Citing Brewvies a Grand Embarrassment
The decision made by the Department of Alcoholic Beverage Control to cite Brewvies Cinema Pub for serving alcohol to customers who were viewing the sexually explicit film Deadpool is completely outrageous and without merit ["Dead Porn," Private Eye, April 21, City Weekly].
In a state where politicians regularly decry the federal government's intrusion into our affairs, this kind of draconian, moralistic action is incredible. It seems antithetical to the notion of keeping "big government" from micromanaging our existence. Last time I checked, Utah had not become an extension of North Korea or the former Soviet Union. This is the United States of America, and as such, we have certain rights under the First Amendment. This decision flies in the face of those rights.
Frankly, this whole situation is nothing but a grand embarrassment. Once again, Utah's a laughingstock to the outside world. If that isn't something to be concerned about, I don't know what is.
Ryan D. Curtis
Salt Lake City
Honor Code Demeans Women
Recent revelations regarding the insertion of BYU Honor Code inquiries into investigations of rapes and assaults on female students is a violation of the due process of law.
The LDS-controlled school, whether private institution or not,has stepped over the line involving personal rights and the need, sans any outside interference, to respond to such horrific acts on women that too often are hidden or minimized by colleges all over the country.
Women are being demeaned and subjected to the insidious obstructionism by holier-than-thou religious fanatics. No female should ever be put through that type of inappropriate inquisition and threatened with suspension of their right to attend classes which they paid for in advance.

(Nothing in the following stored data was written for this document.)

(** [interfaces.IMiddleware]. *)
Record IMiddleware : Type := {
  Before : context.t -> Request -> S -> (context.t * option error) * S;
  After : context.t -> Request -> option Response -> option error -> S -> option error * S
}.

(** The loop of [MiddlewareChain.Before]. *)
Fixpoint chain_before (middlewares : list IMiddleware) (ctx : context.t)
    (request : Request) (s : S) : (context.t * option error) * S :=
  match middlewares with
  | [] => ((ctx, None), s)
  | mw :: rest =>
      let '((ctx, err), s) := Before mw ctx request s in
      match err with
      | Some e => ((ctx, Some e), s)
      | None => chain_before rest ctx request s
      end
  end.

(** The loop of [MiddlewareChain.After], over the middlewares from the last
    to the first. *)
Fixpoint chain_after (reversed : list IMiddleware) (ctx : context.t)
    (request : Request) (response : option Response) (err : option error) (s : S)
    : option error * S :=
  match reversed with
  | [] => (None, s)
  | mw :: rest =>
      let '(mwErr, s) := After mw ctx request response err s in
      match mwErr with
      | Some e => (Some e, s)
      | None => chain_after rest ctx request response err s
      end
  end.

(** The first loop of [MiddlewareDecorator.Send]: the context the hooks
    build, or the error of the first hook that fails. *)
Fixpoint before_hooks (middlewares : list IMiddleware) (ctx : context.t)
    (request : Request) (s : S) : (context.t * option error) * S :=
  match middlewares with
  | [] => ((ctx, None), s)
  | mw :: rest =>
      let '((newCtx, err), s) := Before mw ctx request s in
      match err with
      | Some e => ((ctx, Some e), s)
      | None => before_hooks rest newCtx request s
      end
  end.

This is a form of doctrinal demagoguery too often practiced by the LDS.
Jim Oshust
Salt Lake City
Suppport Revenue-Neutral Carbon Fees
Newsweek, in its January 1970 special issue "The Ravaged Environment," cautioned readers about the threat of global warming. Yet even after 20 million Americans participated in the first Earth Day in 1970, we've continued to burn coal. If we had stopped burning coal that year, we would have all been able to burn as much gas and oil as we could get our greedy hands on, and we'd still not have over 350 ppm of carbon dioxide in our thin atmosphere.
We didn't stop burning coal, and we've got over 400 ppm now. But the world is finally transitioning to cleaner energies. There is understandable fear that we can drive our economy without burning the fuels that got us through world wars and to the quality of life that we have now.

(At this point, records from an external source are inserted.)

(** C5: when [filter_groups] returns, its result is, in input order, the
    groups whose risk score is at least [min_risk], whose total is neither
    below [min_total] nor above [max_total] (a NaN total passes both
    tests), whose id is a reported id when [reported_only] is set, and
    whose [last_seen] exists and is not before [start_date] and
    [first_seen] exists and is not after [end_date] when these are given. *)
Theorem filter_groups_spec (gs : list egroup) (f : GroupFilters.t) (ids : list json)
  (r : list egroup) :
  filter_groups gs f ids = Ok r -> r = filter (amended_group_passes f ids) gs.
Proof.
  unfold filter_groups. intro H. inv_bind H.
  destruct (filter_result_ok _ _ _ H) as [Hall ->].
  apply filter_ext_in. intros g Hg. rewrite Forall_forall in Hall.
  destruct (Hall g Hg) as [b Hb]. rewrite Hb.
  exact (group_passes_amended _ _ _ _ _ Ha Hb).
Qed.

(** C5: [filter_groups_spec] applied to seven groups under three filter
    settings: groups dropped for their risk score, for a total above
    [max_total] or below [min_total], for not being reported and for
    lacking timestamps; a NaN total kept; a start date after the last
    transaction dropping every group. *)
Lemma filter_groups_spec_witness :
  (filter_groups filter_sample_groups total_filters total_reported =
     Ok [nth 2 filter_sample_groups sample_group; nth 3 filter_sample_groups sample_group;
         nth 4 filter_sample_groups sample_group] /\
   [nth 2 filter_sample_groups sample_group; nth 3 filter_sample_groups sample_group;
    nth 4 filter_sample_groups sample_group] =
     filter (amended_group_passes total_filters total_reported) filter_sample_groups) /\
  (filter_groups filter_sample_groups window_filters [JStr "G7"; JStr "G1"; JStr "G-NAN"; JStr "G-POS"] =
     Ok [seen_group] /\
   [seen_group] =
     filter (amended_group_passes window_filters [JStr "G7"; JStr "G1"; JStr "G-NAN"; JStr "G-POS"])
       filter_sample_groups) /\
  (filter_groups filter_sample_groups late_window_filters [] = Ok [] /\
   [] = filter (amended_group_passes late_window_filters []) filter_sample_groups).
Proof.
  assert (H1 : filter_groups filter_sample_groups total_filters total_reported =
     Ok [nth 2 filter_sample_groups sample_group; nth 3 filter_sample_groups sample_group;
         nth 4 filter_sample_groups sample_group]) by (vm_compute; reflexivity).
  assert (H2 : filter_groups filter_sample_groups window_filters [JStr "G7"; JStr "G1"; JStr "G-NAN"; JStr "G-POS"] =
     Ok [seen_group]) by (vm_compute; reflexivity).
  assert (H3 : filter_groups filter_sample_groups late_window_filters [] = Ok [])
    by (vm_compute; reflexivity).
  split; [split; [exact H1 | exact (filter_groups_spec _ _ _ _ H1)] |].
  split; [split; [exact H2 | exact (filter_groups_spec _ _ _ _ H2)] |].
  split; [exact H3 | exact (filter_groups_spec _ _ _ _ H3)].
Defined.

(** C5: a group whose total amount is NaN passes the default filters,
    although [min_total <= total_amount] is false for it. *)
Lemma filter_groups_nan_total :
  match enrich_group nan_group with
  | Ok g =>
      filter_groups [g] GroupFilters.default [] = Ok [g] /\
      filter (spec_group_passes GroupFilters.default []) [g] = []
  | Err _ => False
  end.
Proof. vm_compute. split; reflexivity. Qed.

(** C9: [filter_groups] is idempotent: applied with the same filters and
    reported ids to its own output, it returns that output again. *)
Theorem filter_groups_idempotent (gs : list egroup) (f : GroupFilters.t) (ids : list json)
  (r : list egroup) :
  filter_groups gs f ids = Ok r -> filter_groups r f ids = Ok r.
Proof.
  unfold filter_groups. intro H. inv_bind H. rewrite Ha. simpl.
  apply filter_result_all. exact (filter_result_kept _ _ _ H).
Qed.

(** C9: [filter_groups_idempotent] on the groups with a negative and a
    positive total. *)
Lemma filter_groups_idempotent_witness :
  filter_groups negative_groups GroupFilters.default [] = Ok [nth 1 negative_groups sample_group] /\
  filter_groups [nth 1 negative_groups sample_group] GroupFilters.default [] =
    Ok [nth 1 negative_groups sample_group].
Proof.
  split; [vm_compute; reflexivity |].
  apply (filter_groups_idempotent negative_groups). vm_compute; reflexivity.
Defined.

(** C10: with the default filters and hashable reported ids,
    [filter_groups] on enriched groups keeps, in input order, exactly the
    groups whose total amount is not below 0. *)
Theorem filter_groups_default_filters (raws : list dict) (gs : list egroup) (ids : list json) :
  map_result enrich_group raws = Ok gs ->
  Forall (fun i => hashable i = true) ids ->
  filter_groups gs GroupFilters.default ids =
    Ok (filter (fun g => negb (f_lt (total_amount (eg_metrics g)) (Fin 0))) gs).
Proof.
  intros Hgs Hids. unfold filter_groups, set_of.
  destruct (fold_set_add_ok ids [] Hids) as [s Hs]. rewrite Hs. simpl.
  apply filter_result_eval. intros g Hg.
  apply map_result_ok in Hgs. rewrite Forall_forall in Hgs.
  destruct (Hgs g Hg) as [raw [_ Hraw]].
  apply group_passes_default.
  pose proof (enrich_group_risk_bounds _ _ Hraw). lia.
Qed.

(** C10: [filter_groups_default_filters] on a group with a negative total
    and one with a positive total. *)
Lemma filter_groups_default_filters_witness :
  map_result enrich_group negative_raws = Ok negative_groups /\
  Forall (fun i => hashable i = true) [JStr "G-NEG"] /\
  filter_groups negative_groups GroupFilters.default [JStr "G-NEG"] =
    Ok (filter (fun g => negb (f_lt (total_amount (eg_metrics g)) (Fin 0))) negative_groups).
Proof.
  split; [vm_compute; reflexivity |].
  split; [repeat constructor |].
  apply (filter_groups_default_filters negative_raws); [vm_compute; reflexivity | repeat constructor].
Defined.

(** C10: a group whose total amount is NaN is kept by the default filters,
    although its total is not [>= 0]. *)
Lemma default_filters_nan_total :
  match enrich_group nan_group with
  | Ok g =>
      filter_groups [g] GroupFilters.default [] = Ok [g] /\
      f_le (Fin 0) (total_amount (eg_metrics g)) = false
  | Err _ => False
  end.
Proof. vm_compute. split; reflexivity. Qed.

(** ** The outgoing ratio *)

Lemma enrich_step_outgoing a tx a' :
  enrich_step a tx = Ok a' ->
  acc_outgoing a' = acc_outgoing a + (if is_outgoing_tx tx then 1 else 0).
Proof.
  destruct tx as [| | | | | | d]; simpl; try discriminate.
  intro H. inv_bind H. destruct a0 as [[total mn] mx].
  inv_bind H. inv_bind H. inv_bind H. injection H as <-. simpl.
  rewrite Ha1.
  destruct ((a1 =? "out")%string || ((a1 =? "outgoing")%string || ((a1 =? "debit")%string || false))); lia.
Qed.

Lemma fold_enrich_outgoing txs a a' :
  fold_result enrich_step txs a = Ok a' ->
  acc_outgoing a' = acc_outgoing a + outgoing_count txs.
Proof.
  unfold outgoing_count.
  revert a; induction txs as [|tx txs IH]; intros a H; simpl in H.
  - injection H as <-. simpl. lia.
  - inv_bind H. rewrite (IH _ H), (enrich_step_outgoing _ _ _ Ha). simpl.
    destruct (is_outgoing_tx tx); simpl; lia.
Qed.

Putting a price on greenhouse gas emissions is the most effective and efficient solution, according to scores of leading economists, climate activists, politicians and even the Pope.
In the United States, Citizens' Climate Lobby is a rapidly growing group of volunteers from modest beginnings in 2007 to over 35,000 activists today. We are actively working to build the political will for a revenue-neutral carbon fee and dividend that will put a modest, but steadily increasing fee on fossil fuels at mines, wellheads and ports-of-entry to provide a consistent predictable market signal toward cleaner and more efficient homes, vehicles and businesses.
Revenue neutrality is important so that the fee wouldn't fill government and/or big business coffers. Thus, we want all of the collected fees to be returned evenly to every adult American to help them afford to purchase net-zero homes and solar panels to charge their electric cars or, if they ride bikes, they could spend it on beer.